カーボンニュートラルを掲げる官と、ゼロカーボンのエネルギー生産手段をわれ先に実現したい皮算用の民と、非線形性と非平衡性に関わる謎を追いかける学が協働する夢である。常温核融合システムの開発とその商用化の話であった。

こうした産官学連携に必要なことの一つは、2000年代前半から提唱されたオープンイノベーションというムーブメントである。自前開発一辺倒だった企業が自社以外の力も借りて、事業開発の効率とスピードを上げるモデルである。研究資金を求める大学の方策にも合致し、官の競争的資金への企業の参入を求める施策などもあり、大学への民間資金の導入が拡大してきた。日本の大学全体では、2015年からの5年間で、民間企業からの資金流入額が1.55倍に増大した。

産学共同研究において、学は自分のシーズの社会実装を全面に出してきた。開発研究が狙うのは、今現在の顕在化しているニーズのみならず、社会へのサービスとそれを通じた事業に結び付くニーズである。社会や企業のニーズに則した研究、すなわちニーズドリブン型共同研究が求められている。そのために、レガシーな手法のみでは変化に対応することは困難であり、米国西海岸のデザイナーが発案した手法であるデザイン思考の手法が組み合わされるようになってきている。さらに、本学ではSF思考という新しい未来予測の研究も進めている。関係者でSF小説を書き上げて未来像を顕在化する手法である。

大学の研究成果を迅速に社会実装するために今後ますます重要になるのは大学発ベンチャーである。既存の企業との協働とは異なり、大学の研究成果を直接社会実装できる重要なプレーヤーとなる。社会課題の解決に向けて、官の支援と、企業と大学、そこに大学発ベンチャーを加えて、資金と人の循環を進める新たなエコシステムの構築を進めることが肝要である。このベンチャーエコシステムを推進することにより、持続的な大学発ベンチャーの創出とニーズドリブン型共同研究もさらに加速化し、新たな産官学連携が生まれるものと考えている。

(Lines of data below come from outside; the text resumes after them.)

(** After [main] has set up the machine: an empty table, no locks held,
    interrupts nested nowhere, CPU [0] about to call [userinit], the others in
    the scheduler. *)
Definition booted (x : ksys E) : Prop :=
  procs (k_st x) = replicate NPROC proc0 /\
  nextpid (k_st x) = 1 /\ initproc (k_st x) = None /\
  k_phases x = Booting :: replicate (length (cpus (kmach (k_st x))) - 1) Looping /\
  (forall p, k_pos x p = Outside) /\
  (0 < length (cpus (kmach (k_st x))))%nat /\
  mach_wf (kmach (k_st x)) /\
  Forall (fun k => ncli k = 0 /\ cproc k = None) (cpus (kmach (k_st x))) /\
  (forall l, locked (getlock (kmach (k_st x)) l) = 0).

Definition reachable (x : ksys E) : Prop := exists x0, booted x0 /\ rtc kstep x0 x.

Lemma booted_phases x c ph :
  booted x -> k_phases x !! c = Some ph -> (c = 0%nat /\ ph = Booting) \/ ph = Looping.
Proof.
  intros (_ & _ & _ & -> & _) Hc. destruct c as [|c]; [by left; injection Hc as <-|].
  right. cbn in Hc. by apply lookup_replicate in Hc as [-> _].
Qed.

Lemma booted_kinv x : booted x -> kinv x.
Proof.
  intros Hb. pose proof (booted_phases x) as Hph.
  pose proof Hb as (Hps & Hn & Hi & Hphs & Hpos & Hlen & Hwf & Hcpu & Hlk).
  assert (Hview : forall i v, (view <$> procs (k_st x)) !! i = Some v -> v = view proc0).
  { intros i v. rewrite Hps, fmap_replicate. by intros [-> _]%lookup_replicate. }
  assert (Hnone : forall c ph, k_phases x !! c = Some ph -> phase_proc ph = None).
  { intros c ph Hc. by destruct (Hph c ph Hb Hc) as [[_ ->]| ->]. }
  split; [split|].
  - rewrite Hps. apply Forall_replicate. done.
  - split; try done.
    + intros c k Hk. rewrite Forall_lookup in Hcpu. destruct (Hcpu _ _ Hk) as [-> _].
      unfold phase_holds. destruct (k_phases x !! c) as [ph|] eqn:Hc; [|done].
      by destruct (Hph c ph Hb Hc) as [[_ ->]| ->].
    + intros c l. unfold held_by. rewrite Hlk. cbn. unfold phase_holds.
      destruct (k_phases x !! c) as [ph|] eqn:Hc;
        [destruct (Hph c ph Hb Hc) as [[_ ->]| ->]|]; set_solver.
    + intros c. unfold phase_holds. destruct (k_phases x !! c) as [ph|] eqn:Hc;
        [destruct (Hph c ph Hb Hc) as [[_ ->]| ->]|]; constructor.
    + apply list_eq. intros c. rewrite !list_lookup_fmap.
      destruct (cpus (kmach (k_st x)) !! c) as [k|] eqn:Hk, (k_phases x !! c) as [ph|] eqn:Hc; cbn.
      * rewrite (Hnone c ph Hc). rewrite Forall_lookup in Hcpu. by rewrite (proj2 (Hcpu _ _ Hk)).
      * apply lookup_lt_Some in Hk. apply lookup_ge_None in Hc. rewrite Hphs in Hc. cbn in Hc.
        rewrite length_replicate in Hc. lia.
      * apply lookup_ge_None in Hk. apply lookup_lt_Some in Hc. rewrite Hphs in Hc. cbn in Hc.
        rewrite length_replicate in Hc. lia.
      * done.
  - split; cbn.
    + rewrite Hn. unfold INT_MAX. lia.
    + apply Forall_lookup. intros i v ->%Hview. rewrite Hn.
      by split_and!.
    + rewrite Hi. split; try done.
      * intros i j v w ->%Hview _ Hl. by destruct Hl.
      * intros i v ->%Hview Hl. by destruct Hl.
      * intros _ i v ->%Hview. done.
    + split.
      * intros c ph i Hc Hp. by rewrite (Hnone c ph Hc) in Hp.
      * intros c1 c2 ph1 ph2 i Hc1 _ Hp. by rewrite (Hnone c1 ph1 Hc1) in Hp.
      * by intros i v ->%Hview.
      * intros c p lk Hc. by specialize (Hnone _ _ Hc).
      * done.
      * intros c1 c2 Hc1 Hc2.
        destruct (Hph c1 _ Hb Hc1) as [[-> _]|?], (Hph c2 _ Hb Hc2) as [[-> _]|?]; done.
    + split.
      * intros p j Hp. by rewrite Hpos in Hp.
      * intros p Hp. by rewrite Hpos in Hp.
      * intros p Hp. by rewrite Hpos in Hp.
      * intros i v ->%Hview Ha. by destruct Ha as [[] _].
    + by intros i v ->%Hview.
Qed.

Lemma reachable_kinv x : reachable x -> kinv x.
Proof.
  intros (x0 & Hb & Hs). apply booted_kinv in Hb. induction Hs as [|x y z Hxy _ IH]; [done|].
  by eapply IH, kstep_kinv.
Qed.
End kernel.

最後に産学連携論文が重要である証拠を示しておく。デジタルサイエンス分野で活躍されているメリーランド大学のBen Shneiderman博士と議論をした際に、興味深いデータに触れることができた(その一部は、Proc. Natl. Acad. Sci. USA, 115, 12590 (2018))。それは、米国のトップ六つの私立大学、六つの州立大学、さらに英国のトップ6大学から発表された論文の引用数について、著者の組成別の比較を行ったデータである。全てにおいて、単著者論文<機関内共同研究<国内共同研究<国際共同研究<産学共同研究となっていた。調べた限りの日本の大学では、東京大学、京都大学、筑波大学の順で上記の傾向であり、他の大学では産学共同研究<国際共同研究となっていた。

産官学連携に必要な方策や効果などについて述べた。しかし、本当に大切なのは、実は夢を見て夢を持つことなのだと思う。いかがだろうか?